### Material provided
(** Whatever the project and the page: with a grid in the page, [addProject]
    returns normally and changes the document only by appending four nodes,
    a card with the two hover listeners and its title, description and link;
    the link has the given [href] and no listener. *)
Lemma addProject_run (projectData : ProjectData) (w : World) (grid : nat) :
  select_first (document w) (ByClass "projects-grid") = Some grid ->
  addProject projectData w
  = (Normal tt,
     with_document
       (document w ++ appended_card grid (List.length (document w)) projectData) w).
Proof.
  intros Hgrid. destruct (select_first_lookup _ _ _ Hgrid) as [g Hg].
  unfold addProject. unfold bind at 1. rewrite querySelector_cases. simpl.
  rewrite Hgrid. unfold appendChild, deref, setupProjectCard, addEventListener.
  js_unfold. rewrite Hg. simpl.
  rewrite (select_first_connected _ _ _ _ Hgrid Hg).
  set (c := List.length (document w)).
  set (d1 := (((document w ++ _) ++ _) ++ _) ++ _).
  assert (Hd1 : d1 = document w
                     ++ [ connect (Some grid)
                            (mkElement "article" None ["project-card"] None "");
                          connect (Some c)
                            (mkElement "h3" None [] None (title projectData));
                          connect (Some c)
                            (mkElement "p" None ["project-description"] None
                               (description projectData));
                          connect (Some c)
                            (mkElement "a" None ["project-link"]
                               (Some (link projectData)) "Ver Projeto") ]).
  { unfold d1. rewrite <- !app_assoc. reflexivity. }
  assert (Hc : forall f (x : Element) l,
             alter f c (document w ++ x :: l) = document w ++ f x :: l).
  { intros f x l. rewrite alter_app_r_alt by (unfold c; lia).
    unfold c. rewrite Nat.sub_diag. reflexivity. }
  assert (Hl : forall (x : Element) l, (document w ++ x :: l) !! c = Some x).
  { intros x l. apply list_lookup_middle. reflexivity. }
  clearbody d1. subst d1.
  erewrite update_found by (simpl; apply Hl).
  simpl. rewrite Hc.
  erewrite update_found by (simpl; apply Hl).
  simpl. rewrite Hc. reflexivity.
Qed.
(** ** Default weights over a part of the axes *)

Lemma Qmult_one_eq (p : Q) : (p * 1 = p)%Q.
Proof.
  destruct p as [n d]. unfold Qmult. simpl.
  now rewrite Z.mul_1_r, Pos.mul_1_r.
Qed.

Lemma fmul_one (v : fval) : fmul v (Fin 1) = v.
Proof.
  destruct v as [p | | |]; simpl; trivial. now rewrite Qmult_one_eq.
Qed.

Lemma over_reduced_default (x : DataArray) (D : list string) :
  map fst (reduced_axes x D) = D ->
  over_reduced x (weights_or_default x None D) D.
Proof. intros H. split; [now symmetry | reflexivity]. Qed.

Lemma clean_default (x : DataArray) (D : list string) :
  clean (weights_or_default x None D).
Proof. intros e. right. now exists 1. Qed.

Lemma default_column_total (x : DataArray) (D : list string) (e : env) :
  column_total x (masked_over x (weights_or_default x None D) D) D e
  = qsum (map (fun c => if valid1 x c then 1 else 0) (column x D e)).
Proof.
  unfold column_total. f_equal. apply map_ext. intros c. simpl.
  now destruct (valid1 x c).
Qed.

### Your task
From the data above, output exactly the lines between the one containing "intros Hgrid. destruct" and the one containing "Lemma over_reduced_default (x", counting both of them.

### Answer
  intros Hgrid. destruct (select_first_lookup _ _ _ Hgrid) as [g Hg].
  unfold addProject. unfold bind at 1. rewrite querySelector_cases. simpl.
  rewrite Hgrid. unfold appendChild, deref, setupProjectCard, addEventListener.
  js_unfold. rewrite Hg. simpl.
  rewrite (select_first_connected _ _ _ _ Hgrid Hg).
  set (c := List.length (document w)).
  set (d1 := (((document w ++ _) ++ _) ++ _) ++ _).
  assert (Hd1 : d1 = document w
                     ++ [ connect (Some grid)
                            (mkElement "article" None ["project-card"] None "");
                          connect (Some c)
                            (mkElement "h3" None [] None (title projectData));
                          connect (Some c)
                            (mkElement "p" None ["project-description"] None
                               (description projectData));
                          connect (Some c)
                            (mkElement "a" None ["project-link"]
                               (Some (link projectData)) "Ver Projeto") ]).
  { unfold d1. rewrite <- !app_assoc. reflexivity. }
  assert (Hc : forall f (x : Element) l,
             alter f c (document w ++ x :: l) = document w ++ f x :: l).
  { intros f x l. rewrite alter_app_r_alt by (unfold c; lia).
    unfold c. rewrite Nat.sub_diag. reflexivity. }
  assert (Hl : forall (x : Element) l, (document w ++ x :: l) !! c = Some x).
  { intros x l. apply list_lookup_middle. reflexivity. }
  clearbody d1. subst d1.
  erewrite update_found by (simpl; apply Hl).
  simpl. rewrite Hc.
  erewrite update_found by (simpl; apply Hl).
  simpl. rewrite Hc. reflexivity.
Qed.
(** ** Default weights over a part of the axes *)

Lemma Qmult_one_eq (p : Q) : (p * 1 = p)%Q.
Proof.
  destruct p as [n d]. unfold Qmult. simpl.
  now rewrite Z.mul_1_r, Pos.mul_1_r.
Qed.

Lemma fmul_one (v : fval) : fmul v (Fin 1) = v.
Proof.
  destruct v as [p | | |]; simpl; trivial. now rewrite Qmult_one_eq.
Qed.

Lemma over_reduced_default (x : DataArray) (D : list string) :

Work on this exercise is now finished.